- Opening Delimiter -
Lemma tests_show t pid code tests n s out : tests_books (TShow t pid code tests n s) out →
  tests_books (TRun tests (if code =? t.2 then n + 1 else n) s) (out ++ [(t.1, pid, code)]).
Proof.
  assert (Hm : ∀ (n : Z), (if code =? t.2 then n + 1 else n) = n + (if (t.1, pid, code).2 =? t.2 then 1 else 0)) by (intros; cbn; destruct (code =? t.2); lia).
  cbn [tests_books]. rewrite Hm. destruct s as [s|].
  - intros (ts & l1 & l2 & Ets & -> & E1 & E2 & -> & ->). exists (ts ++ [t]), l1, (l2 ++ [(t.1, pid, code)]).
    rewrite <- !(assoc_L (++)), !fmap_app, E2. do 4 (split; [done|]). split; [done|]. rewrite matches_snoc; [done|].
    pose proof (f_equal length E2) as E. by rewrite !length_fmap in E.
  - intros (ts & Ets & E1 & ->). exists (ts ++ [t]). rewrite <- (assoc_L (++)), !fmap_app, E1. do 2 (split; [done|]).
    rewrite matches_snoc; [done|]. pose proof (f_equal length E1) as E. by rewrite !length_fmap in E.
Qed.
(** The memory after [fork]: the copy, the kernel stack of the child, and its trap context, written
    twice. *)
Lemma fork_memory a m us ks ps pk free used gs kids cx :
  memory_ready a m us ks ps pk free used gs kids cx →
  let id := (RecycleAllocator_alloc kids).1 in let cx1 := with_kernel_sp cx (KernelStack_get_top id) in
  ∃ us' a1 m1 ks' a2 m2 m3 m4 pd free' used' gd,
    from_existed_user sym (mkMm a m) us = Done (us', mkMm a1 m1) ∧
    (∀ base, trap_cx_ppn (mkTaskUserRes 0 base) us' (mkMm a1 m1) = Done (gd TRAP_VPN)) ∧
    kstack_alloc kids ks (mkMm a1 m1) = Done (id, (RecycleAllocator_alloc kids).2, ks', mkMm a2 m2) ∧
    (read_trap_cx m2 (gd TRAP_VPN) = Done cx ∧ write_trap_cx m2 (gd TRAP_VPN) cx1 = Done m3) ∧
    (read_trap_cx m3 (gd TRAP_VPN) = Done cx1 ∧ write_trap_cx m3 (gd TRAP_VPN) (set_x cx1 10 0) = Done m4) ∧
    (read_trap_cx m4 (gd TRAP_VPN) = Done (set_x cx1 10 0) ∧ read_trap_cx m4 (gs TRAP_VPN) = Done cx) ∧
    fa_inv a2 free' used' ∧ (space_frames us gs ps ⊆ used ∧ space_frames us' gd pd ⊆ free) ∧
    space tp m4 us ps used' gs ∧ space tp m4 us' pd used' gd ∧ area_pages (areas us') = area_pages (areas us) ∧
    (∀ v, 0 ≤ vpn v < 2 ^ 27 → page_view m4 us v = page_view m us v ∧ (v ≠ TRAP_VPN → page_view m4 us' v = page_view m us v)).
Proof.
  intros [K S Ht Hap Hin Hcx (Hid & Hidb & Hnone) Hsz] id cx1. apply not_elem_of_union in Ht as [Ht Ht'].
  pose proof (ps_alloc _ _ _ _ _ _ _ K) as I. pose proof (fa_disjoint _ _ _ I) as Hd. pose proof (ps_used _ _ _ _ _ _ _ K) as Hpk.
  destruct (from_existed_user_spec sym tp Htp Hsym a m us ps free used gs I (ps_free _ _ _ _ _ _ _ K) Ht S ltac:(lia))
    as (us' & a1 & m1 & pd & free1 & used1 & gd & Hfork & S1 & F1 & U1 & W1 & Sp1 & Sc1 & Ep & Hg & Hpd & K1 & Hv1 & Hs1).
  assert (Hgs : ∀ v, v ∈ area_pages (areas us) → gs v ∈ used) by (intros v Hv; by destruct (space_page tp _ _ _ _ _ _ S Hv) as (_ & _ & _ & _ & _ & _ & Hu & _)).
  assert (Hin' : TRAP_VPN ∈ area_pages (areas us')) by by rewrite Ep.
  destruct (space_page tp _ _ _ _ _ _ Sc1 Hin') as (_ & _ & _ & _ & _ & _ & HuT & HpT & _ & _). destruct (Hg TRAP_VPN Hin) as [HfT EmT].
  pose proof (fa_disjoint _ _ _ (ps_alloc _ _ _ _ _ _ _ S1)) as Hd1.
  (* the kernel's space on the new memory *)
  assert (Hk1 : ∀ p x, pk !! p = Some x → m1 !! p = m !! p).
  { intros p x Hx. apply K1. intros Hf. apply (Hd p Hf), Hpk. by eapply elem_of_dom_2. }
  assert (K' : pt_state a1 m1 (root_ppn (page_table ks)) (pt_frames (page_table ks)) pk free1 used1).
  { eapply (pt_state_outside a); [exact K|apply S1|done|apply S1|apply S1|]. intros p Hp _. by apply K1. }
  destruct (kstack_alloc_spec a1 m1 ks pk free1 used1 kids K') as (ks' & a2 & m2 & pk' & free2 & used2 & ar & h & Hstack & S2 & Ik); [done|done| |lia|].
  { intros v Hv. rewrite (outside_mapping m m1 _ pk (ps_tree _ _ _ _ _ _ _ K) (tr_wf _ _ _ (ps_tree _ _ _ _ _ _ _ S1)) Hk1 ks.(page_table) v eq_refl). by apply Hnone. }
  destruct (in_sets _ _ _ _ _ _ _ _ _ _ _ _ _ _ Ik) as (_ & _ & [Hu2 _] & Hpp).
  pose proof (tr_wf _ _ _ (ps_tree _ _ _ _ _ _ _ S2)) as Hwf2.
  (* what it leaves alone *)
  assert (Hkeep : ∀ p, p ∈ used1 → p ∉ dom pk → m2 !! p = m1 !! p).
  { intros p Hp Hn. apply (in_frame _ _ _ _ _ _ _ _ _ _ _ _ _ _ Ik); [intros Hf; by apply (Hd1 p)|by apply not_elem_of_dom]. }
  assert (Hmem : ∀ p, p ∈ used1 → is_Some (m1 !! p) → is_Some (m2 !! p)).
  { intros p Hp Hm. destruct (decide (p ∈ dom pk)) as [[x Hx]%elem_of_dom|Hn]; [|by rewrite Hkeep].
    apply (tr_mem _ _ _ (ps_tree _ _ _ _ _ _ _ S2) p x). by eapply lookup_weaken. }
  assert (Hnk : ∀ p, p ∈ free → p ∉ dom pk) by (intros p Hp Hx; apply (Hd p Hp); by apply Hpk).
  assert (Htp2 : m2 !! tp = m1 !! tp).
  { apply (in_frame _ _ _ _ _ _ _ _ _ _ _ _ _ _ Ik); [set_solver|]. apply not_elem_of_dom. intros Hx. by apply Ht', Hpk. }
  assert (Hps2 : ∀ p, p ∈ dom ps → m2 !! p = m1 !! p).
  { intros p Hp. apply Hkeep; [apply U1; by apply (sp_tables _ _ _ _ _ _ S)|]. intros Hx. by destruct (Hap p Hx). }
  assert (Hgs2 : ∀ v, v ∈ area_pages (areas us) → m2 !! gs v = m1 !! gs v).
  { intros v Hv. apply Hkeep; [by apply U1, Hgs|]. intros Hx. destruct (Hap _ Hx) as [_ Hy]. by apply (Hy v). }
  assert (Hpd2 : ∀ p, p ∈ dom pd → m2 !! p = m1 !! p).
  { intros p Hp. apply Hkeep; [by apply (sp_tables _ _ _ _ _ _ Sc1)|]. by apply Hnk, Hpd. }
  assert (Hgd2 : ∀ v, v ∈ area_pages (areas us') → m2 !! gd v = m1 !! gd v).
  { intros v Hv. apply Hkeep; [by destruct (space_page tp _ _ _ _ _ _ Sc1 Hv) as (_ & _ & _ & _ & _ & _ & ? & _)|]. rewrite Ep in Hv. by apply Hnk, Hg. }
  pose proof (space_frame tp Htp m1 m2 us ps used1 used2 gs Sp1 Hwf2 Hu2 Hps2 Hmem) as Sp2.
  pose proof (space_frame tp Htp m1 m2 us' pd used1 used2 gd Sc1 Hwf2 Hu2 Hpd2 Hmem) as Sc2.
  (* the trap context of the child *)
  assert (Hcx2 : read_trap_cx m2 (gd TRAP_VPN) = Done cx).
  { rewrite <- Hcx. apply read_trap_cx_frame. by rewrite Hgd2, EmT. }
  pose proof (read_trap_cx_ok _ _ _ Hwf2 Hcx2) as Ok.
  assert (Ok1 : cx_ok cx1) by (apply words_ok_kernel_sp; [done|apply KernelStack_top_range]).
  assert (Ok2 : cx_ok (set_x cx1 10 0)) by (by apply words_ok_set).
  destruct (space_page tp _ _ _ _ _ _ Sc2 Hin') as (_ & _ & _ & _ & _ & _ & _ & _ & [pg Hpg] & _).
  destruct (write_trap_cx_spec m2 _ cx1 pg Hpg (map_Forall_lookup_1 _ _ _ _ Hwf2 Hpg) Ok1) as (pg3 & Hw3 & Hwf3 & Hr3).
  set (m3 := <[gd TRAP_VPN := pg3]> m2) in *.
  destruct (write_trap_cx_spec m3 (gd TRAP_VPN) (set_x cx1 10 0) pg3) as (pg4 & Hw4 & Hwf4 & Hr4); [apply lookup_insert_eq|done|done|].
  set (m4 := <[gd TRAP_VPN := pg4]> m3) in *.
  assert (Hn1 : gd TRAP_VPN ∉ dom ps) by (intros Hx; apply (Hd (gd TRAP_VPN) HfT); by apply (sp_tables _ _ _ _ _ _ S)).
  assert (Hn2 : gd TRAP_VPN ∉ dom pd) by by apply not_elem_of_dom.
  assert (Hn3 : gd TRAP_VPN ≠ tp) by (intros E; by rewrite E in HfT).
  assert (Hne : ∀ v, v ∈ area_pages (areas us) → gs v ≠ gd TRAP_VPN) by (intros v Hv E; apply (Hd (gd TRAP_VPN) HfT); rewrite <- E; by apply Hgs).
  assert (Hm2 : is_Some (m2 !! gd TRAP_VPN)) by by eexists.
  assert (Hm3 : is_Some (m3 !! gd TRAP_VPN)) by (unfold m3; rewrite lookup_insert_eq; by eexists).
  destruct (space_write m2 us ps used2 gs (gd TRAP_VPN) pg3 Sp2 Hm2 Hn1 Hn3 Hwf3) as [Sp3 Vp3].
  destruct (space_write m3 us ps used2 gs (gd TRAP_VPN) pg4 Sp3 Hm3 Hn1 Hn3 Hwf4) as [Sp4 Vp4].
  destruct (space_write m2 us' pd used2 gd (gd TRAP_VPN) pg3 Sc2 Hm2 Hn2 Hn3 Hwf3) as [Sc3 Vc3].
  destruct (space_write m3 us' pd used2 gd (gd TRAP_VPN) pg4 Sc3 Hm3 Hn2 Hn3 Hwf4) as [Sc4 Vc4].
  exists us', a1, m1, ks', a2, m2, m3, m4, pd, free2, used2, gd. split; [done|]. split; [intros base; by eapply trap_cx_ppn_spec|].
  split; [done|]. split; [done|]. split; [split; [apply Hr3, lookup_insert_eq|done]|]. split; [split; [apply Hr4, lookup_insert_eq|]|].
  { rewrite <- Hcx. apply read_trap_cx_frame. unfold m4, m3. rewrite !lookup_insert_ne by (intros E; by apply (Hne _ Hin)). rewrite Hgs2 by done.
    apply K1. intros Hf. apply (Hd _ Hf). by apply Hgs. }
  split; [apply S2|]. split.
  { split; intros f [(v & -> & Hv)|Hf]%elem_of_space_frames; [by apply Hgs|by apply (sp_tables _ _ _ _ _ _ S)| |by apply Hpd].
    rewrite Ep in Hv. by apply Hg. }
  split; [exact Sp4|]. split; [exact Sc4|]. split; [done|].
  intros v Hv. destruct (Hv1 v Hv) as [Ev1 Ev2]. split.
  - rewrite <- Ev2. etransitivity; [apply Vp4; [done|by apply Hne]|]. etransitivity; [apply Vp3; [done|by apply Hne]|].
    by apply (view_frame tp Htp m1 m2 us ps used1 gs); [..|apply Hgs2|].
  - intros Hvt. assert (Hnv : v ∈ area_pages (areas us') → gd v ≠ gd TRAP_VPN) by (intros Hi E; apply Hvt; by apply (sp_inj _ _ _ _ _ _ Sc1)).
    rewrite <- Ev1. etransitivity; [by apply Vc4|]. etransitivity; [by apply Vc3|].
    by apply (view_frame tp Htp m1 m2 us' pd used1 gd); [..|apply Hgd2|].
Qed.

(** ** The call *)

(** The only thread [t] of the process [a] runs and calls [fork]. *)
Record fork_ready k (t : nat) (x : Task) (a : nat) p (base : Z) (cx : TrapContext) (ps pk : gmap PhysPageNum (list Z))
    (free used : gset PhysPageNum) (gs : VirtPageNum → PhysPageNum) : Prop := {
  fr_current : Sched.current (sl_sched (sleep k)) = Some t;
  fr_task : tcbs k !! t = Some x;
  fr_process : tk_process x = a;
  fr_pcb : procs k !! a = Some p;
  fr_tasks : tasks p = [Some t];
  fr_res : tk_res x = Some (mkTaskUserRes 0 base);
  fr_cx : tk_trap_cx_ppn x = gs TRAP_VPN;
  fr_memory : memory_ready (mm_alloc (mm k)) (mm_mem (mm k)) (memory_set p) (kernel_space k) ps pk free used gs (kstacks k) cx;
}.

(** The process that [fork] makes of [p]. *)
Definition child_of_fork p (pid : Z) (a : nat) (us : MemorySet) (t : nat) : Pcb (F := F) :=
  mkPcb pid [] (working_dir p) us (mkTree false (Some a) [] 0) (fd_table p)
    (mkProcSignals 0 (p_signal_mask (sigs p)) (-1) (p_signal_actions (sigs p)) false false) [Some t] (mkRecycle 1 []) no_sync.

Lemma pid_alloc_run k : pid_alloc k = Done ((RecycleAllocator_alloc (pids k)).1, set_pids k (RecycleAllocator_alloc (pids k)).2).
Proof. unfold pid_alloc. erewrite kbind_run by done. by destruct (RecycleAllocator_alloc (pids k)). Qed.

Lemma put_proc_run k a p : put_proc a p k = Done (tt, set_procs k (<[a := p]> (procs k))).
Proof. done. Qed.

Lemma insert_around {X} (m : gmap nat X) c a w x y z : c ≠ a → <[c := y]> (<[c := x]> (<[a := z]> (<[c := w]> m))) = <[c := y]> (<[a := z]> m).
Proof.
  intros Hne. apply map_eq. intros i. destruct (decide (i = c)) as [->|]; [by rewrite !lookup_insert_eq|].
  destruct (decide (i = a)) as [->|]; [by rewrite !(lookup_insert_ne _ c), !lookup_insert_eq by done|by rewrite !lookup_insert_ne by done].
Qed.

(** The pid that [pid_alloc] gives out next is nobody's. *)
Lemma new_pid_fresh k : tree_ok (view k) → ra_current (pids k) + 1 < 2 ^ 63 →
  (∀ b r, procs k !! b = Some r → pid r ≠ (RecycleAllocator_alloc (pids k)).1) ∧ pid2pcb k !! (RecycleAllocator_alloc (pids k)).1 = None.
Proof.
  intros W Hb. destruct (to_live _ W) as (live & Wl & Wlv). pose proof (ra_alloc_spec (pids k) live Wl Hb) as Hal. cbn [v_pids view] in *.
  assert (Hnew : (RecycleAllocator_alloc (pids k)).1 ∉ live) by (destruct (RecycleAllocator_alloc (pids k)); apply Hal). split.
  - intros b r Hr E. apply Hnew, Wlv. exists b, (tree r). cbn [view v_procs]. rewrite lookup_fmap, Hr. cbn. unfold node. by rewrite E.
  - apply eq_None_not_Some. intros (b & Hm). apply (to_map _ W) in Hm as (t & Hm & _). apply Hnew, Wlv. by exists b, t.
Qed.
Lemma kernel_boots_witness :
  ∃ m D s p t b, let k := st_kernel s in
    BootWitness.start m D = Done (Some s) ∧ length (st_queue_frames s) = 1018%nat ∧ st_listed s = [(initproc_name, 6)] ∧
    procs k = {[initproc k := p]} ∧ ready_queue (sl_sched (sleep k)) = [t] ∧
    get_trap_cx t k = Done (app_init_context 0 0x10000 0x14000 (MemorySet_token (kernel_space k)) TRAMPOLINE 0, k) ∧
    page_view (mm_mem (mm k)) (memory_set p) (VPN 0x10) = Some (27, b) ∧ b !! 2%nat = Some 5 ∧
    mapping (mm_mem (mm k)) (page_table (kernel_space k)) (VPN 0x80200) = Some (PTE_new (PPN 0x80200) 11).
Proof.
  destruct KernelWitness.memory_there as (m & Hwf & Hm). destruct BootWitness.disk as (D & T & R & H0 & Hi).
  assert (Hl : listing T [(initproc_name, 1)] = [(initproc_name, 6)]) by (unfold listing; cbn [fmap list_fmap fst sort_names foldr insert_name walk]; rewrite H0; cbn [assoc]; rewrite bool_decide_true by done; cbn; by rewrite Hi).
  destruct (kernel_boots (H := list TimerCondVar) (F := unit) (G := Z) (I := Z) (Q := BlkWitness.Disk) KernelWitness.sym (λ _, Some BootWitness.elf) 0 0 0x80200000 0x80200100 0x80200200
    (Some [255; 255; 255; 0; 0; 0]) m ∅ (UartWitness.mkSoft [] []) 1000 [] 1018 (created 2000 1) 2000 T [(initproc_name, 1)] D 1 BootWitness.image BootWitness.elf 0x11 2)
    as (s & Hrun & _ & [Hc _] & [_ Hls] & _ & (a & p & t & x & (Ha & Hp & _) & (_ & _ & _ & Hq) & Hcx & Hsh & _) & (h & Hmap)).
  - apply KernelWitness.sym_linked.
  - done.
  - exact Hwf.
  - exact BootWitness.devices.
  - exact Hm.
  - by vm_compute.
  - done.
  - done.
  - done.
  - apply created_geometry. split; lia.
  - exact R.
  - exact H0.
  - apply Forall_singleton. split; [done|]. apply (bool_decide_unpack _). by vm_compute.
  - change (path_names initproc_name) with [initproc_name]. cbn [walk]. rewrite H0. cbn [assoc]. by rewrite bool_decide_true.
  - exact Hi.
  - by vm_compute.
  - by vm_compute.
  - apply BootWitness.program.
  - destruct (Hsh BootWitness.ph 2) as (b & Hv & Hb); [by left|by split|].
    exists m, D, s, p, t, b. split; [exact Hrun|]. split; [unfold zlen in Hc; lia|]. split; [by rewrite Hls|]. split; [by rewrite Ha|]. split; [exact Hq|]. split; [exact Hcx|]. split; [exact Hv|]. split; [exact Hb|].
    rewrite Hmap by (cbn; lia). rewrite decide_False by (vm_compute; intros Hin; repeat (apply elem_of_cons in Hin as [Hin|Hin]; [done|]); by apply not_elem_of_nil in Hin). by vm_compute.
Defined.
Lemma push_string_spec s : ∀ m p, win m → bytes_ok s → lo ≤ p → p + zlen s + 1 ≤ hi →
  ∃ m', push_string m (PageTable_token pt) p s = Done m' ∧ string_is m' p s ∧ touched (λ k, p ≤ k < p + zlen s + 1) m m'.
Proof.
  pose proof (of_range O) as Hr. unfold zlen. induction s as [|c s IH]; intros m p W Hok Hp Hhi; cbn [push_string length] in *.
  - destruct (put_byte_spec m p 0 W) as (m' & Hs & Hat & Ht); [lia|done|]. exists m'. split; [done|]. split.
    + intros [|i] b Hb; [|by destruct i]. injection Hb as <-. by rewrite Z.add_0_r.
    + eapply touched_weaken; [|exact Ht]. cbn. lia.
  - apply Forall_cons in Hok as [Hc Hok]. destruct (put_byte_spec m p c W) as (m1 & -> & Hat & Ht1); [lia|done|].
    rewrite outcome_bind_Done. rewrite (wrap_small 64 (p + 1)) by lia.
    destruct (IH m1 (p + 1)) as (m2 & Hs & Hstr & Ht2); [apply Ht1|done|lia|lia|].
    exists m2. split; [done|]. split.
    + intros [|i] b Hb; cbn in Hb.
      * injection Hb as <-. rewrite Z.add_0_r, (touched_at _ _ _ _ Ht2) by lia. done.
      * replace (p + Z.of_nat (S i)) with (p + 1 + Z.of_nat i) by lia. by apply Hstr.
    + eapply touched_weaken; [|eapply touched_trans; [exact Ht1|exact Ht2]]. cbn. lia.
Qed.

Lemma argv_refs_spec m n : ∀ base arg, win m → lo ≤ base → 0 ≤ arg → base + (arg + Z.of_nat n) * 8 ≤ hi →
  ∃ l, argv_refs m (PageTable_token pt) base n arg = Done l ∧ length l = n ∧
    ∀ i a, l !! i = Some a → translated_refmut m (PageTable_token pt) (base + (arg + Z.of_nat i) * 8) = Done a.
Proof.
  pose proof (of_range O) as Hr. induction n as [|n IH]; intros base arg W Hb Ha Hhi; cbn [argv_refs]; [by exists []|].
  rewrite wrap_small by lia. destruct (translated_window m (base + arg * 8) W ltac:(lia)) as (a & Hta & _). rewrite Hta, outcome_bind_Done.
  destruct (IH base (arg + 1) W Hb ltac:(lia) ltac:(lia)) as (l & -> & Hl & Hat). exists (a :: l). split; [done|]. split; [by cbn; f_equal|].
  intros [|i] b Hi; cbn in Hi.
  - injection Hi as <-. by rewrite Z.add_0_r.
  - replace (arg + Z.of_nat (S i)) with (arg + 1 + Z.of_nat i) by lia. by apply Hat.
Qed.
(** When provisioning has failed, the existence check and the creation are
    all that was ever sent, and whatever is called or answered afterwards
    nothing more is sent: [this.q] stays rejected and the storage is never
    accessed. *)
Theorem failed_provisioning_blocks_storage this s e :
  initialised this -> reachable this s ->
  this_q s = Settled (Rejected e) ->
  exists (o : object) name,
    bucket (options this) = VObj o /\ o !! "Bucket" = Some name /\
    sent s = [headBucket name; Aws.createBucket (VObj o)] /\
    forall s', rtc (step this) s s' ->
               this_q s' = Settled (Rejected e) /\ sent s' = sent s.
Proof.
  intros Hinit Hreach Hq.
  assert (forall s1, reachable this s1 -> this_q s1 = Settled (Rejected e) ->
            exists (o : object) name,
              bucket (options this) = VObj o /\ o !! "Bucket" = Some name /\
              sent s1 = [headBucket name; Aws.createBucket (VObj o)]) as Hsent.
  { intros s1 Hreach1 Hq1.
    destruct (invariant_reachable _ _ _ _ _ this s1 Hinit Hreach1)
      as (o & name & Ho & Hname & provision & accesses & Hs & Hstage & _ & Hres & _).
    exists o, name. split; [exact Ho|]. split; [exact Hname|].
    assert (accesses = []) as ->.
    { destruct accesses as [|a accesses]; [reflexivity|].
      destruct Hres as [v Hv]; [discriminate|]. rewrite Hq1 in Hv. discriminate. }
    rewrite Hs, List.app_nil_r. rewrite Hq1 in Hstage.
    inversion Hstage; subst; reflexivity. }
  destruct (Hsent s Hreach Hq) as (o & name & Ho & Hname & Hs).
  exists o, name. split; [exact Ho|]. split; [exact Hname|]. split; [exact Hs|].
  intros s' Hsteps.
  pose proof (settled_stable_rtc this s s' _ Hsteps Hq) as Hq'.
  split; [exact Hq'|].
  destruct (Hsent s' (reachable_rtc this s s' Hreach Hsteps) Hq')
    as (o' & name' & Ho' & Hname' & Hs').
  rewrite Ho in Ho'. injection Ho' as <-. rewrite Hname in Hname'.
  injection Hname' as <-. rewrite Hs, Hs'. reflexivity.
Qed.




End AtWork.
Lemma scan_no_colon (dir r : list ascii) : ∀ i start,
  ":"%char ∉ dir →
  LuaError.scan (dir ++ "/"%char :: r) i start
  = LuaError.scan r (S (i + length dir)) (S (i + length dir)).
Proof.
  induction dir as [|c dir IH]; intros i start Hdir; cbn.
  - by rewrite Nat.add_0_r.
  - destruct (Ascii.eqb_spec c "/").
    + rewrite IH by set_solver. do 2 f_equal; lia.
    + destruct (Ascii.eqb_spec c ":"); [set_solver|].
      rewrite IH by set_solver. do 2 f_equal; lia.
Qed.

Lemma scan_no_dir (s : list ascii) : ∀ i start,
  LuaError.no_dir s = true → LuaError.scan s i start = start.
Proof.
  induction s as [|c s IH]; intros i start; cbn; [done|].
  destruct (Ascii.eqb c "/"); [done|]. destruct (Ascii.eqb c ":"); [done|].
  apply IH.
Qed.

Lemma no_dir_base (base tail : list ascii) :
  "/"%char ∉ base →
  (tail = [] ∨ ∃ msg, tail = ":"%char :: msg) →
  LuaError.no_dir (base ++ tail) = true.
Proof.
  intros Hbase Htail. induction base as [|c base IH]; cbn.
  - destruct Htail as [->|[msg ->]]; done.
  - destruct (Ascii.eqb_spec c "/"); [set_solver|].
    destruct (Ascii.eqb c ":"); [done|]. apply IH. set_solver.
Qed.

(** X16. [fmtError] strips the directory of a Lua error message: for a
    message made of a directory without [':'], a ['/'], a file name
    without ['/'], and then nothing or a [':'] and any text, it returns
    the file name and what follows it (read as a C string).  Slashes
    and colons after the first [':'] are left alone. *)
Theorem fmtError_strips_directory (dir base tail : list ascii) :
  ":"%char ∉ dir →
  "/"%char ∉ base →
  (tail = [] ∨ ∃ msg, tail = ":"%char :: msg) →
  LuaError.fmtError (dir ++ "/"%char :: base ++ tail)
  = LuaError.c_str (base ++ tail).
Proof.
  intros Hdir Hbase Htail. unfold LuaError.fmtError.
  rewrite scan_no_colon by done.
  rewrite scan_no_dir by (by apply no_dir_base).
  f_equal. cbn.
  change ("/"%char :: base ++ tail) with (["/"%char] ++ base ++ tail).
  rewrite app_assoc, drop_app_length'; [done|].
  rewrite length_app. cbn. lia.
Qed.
- Closing Delimiter -
◆ **WORK ORDER**: Should a line in the material contain "left", copy it.

◆ **WRITTEN ANSWER**:
  - destruct (Hsh BootWitness.ph 2) as (b & Hv & Hb); [by left|by split|].
    and colons after the first [':'] are left alone. *)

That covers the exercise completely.